Saudi warplanes attack the Yemeni capital, targeting residential buildings and areas near the presidential palace, a day after several families were targeted in deadly bombings.
On Friday, the Jabal al-Nahdain neighborhood in central Sana’a came under aerial attacks which also targeted areas around the presidential palace in al-Sabeen, Yemeni media reports said.
The fresh attacks came as a video emerged of Saudi airstrikes in the Dhahyan district of the northwestern Sa’ada province on Thursday.
At least 20 people, including eight children, were killed and some 35 others injured in those bombings which reportedly targeted several families.
According to a tweet on the Doctors without Borders (MSF) website, Saudi jets bombed three villages in Sa’ada. The group reported deaths of five people, including an ambulance driver from the MFS hospital.
Yemeni sources have said at least 18 medical staffers were killed in those attacks.
Separately, an oil facility operated by Yemen's Houthis was hit in a Saudi airstrike in the Red Sea port city of Ras Isa. A news agency run by the Saudi-backed fugitive Yemeni government, www.sabanew.net, put the death toll at 16.
Medical sources said at least 30 people were also wounded in the airstrikes. Reuters, quoting an unnamed source, said the bodies had been either burned or mutilated.
Meanwhile, several local news outlets said Yemeni forces had killed two Saudi military troops, identified as Khaled al-Oleighi and Abdu Mohammed Dalak, during clashes near the kingdom's border city of Najran on Thursday.
Three other Saudi troops were also killed by Yemen's Ansarullah fighters and allied army units near the al-Tawal border crossing, which links Yemen’s northwestern province of Hajjah to Saudi Arabia’s Jizan, the al-Masirah TV said.

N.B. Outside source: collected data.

Lemma ok_or_bind_no_panic {A B} e (o : option A) (k : A -> outcome PlanError B) :
  (forall a, k a <> Panic) -> ok_or e o ≫= k <> Panic.
Proof. intros Hk. destruct o; [apply Hk|done]. Qed.
Lemma expand_no_panic i w o : expand_to_windows i w o <> Panic.
Proof. repeat (apply ok_or_bind_no_panic; intros ?). unfold interval_try_new. by destruct (_ <? _). Qed.

Lemma cell_bounds w o t q : 0 < w -> (t - o) / w = q <-> o + q * w <= t <= o + q * w + (w - 1).
Proof.
  intros Hw. pose proof (Z.div_mod (t - o) w ltac:(lia)). pose proof (Z.mod_pos_bound (t - o) w Hw). split; [nia|].
  intros Ht. symmetry. apply (Z.div_unique_pos (t - o) w q (t - o - q * w)); lia.
Qed.

Lemma cell_le w o t q : 0 < w -> q <= (t - o) / w <-> o + q * w <= t.
Proof.
  intros Hw. pose proof (Z.div_mod (t - o) w ltac:(lia)). pose proof (Z.mod_pos_bound (t - o) w Hw). split; nia.
Qed.

(** A window expansion is exactly the windows that meet the interval. *)
Lemma expand_spec i w o j t : 0 < w -> tmin i <= tmax i -> expand_to_windows i w o = Ok j ->
  within t j <-> exists t', within t' i /\ (t - o) / w = (t' - o) / w.
Proof.
  intros Hw Hi [-> _]%expand_shape. unfold within. cbn [tmin tmax].
  pose proof (cell_le w o t ((tmin i - o) / w) Hw) as Hlo.
  pose proof (proj1 (cell_bounds w o (tmin i) _ Hw) eq_refl) as Hm.
  pose proof (proj1 (cell_bounds w o (tmax i) _ Hw) eq_refl) as HM. split.
  - intros Ht. exists (Z.max (tmin i) (o + (t - o) / w * w)).
    assert ((t - o) / w <= (tmax i - o) / w) as Hq.
    { apply Z.lt_succ_r. apply Z.nle_gt. intros Hc. apply (cell_le w o t _ Hw) in Hc. nia. }
    assert ((tmin i - o) / w <= (t - o) / w) as Hq' by (apply Hlo; lia).
    split; [split; [lia|]; apply Z.max_lub; [done|]; by apply cell_le|].
    symmetry. apply cell_bounds; [done|]. nia.
  - intros (t' & Ht' & E). pose proof (proj1 (cell_bounds w o t _ Hw) eq_refl) as Ht.
    assert ((tmin i - o) / w <= (t' - o) / w <= (tmax i - o) / w) as Hq by (split; apply Z.div_le_mono; lia).
    rewrite <- E in Hq. nia.
Qed.

Lemma affected_interval_spec c i j t : wf_class c -> tmin i <= tmax i < 2 ^ 63 -> affected_interval c i = Ok j ->
  tmin j <= tmax j < 2 ^ 63 /\ (within t j <-> exists t', within t' i /\ same_cell c t t').
Proof.
  intros Hc Hi H. destruct c as [| |w o|]; try done; cbn [affected_interval same_cell] in *.
  - injection H as <-. split; [done|]. split; [by exists t|by intros (? & ? & ->)].
  - injection H as <-. split; [done|]. split; [by exists t|by intros (? & ? & ->)].
  - split; [by destruct (expand_shape _ _ _ _ H)|]. apply expand_spec; (done || lia).
Qed.

(** * Normalization *)

(** Sorted, and no two intervals touch. *)
Definition separated : list TimeInterval -> Prop := StronglySorted (fun a b => tmax a + 1 < tmin b).

Lemma ssorted_rev {A} (R : A -> A -> Prop) l : StronglySorted (fun a b => R b a) l -> StronglySorted R (rev l).
Proof.
  induction 1 as [|x l Hs IH Hx]; [constructor|]. simpl. apply StronglySorted_app_2; [|done|repeat constructor].
  intros a b Ha Hb. apply list_elem_of_singleton in Hb as ->. rewrite Forall_forall in Hx. apply Hx.
  apply list_elem_of_In, in_rev. by apply list_elem_of_In.
Qed.
(** The files and directories below [t] a pattern describes, with the captures. *)
Inductive globs : list WildcardComponent -> host -> list bytes -> list bytes -> Prop :=
| globs_last c n t es caps :
    is_double c = false -> (n, t) ∈ es -> match_component c n = Some caps -> globs [c] (HDir es) [n] caps
| globs_step c rest n t es path caps caps' :
    is_double c = false -> (n, t) ∈ es -> is_dir t = true -> match_component c n = Some caps ->
    globs rest t path caps' -> globs (c :: rest) (HDir es) (n :: path) (caps ++ caps')
| globs_zero i rest es path caps :
    globs rest (HDir es) path caps -> globs (DoubleWildcard i :: rest) (HDir es) path caps
| globs_more i rest n t es path caps :
    rest <> [] -> (n, t) ∈ es -> is_dir t = true -> globs (DoubleWildcard i :: rest) t path caps ->
    globs (DoubleWildcard i :: rest) (HDir es) (n :: path) (n :: caps).

Lemma globs_nonempty pattern t path caps : globs pattern t path caps -> pattern <> [].
Proof. by induction 1. Qed.

Lemma host_ind' (P : host -> Prop) :
  P HFile -> (forall es, (forall n t, (n, t) ∈ es -> P t) -> P (HDir es)) -> forall t, P t.
Proof.
  intros H1 H2. assert (forall es, Forall (fun e => P e.2) es -> P (HDir es)) as H3.
  { intros es Hes. apply H2. intros n t Hin. rewrite Forall_forall in Hes. exact (Hes (n, t) Hin). }
  fix IH 1. intros [|es]; [exact H1|]. apply H3. induction es as [|e es IHes]; constructor; [apply IH|exact IHes].
Qed.

Lemma in_flat_map_iff {A B} (f : A -> list B) l y : y ∈ flat_map f l <-> exists x, x ∈ l /\ y ∈ f x.
Proof. rewrite list_elem_of_In, in_flat_map. by setoid_rewrite list_elem_of_In. Qed.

Qatar's Al Jazeera TV also said three of its journalists had been kidnapped in Yemen’s southwestern province of Ta’izz while reporting on the casualties there. The Doha-based channel said the three had been last seen on Monday.
Saudi Arabia launched its military campaign in Yemen in late March after former president Abd Rabbuh Mansur Hadi fled to the kingdom in the face of Houthi advances.
More than 8,200 people have been killed and over 16,000 others injured since the attacks began. The war has also taken a heavy toll on the impoverished country’s facilities and infrastructure.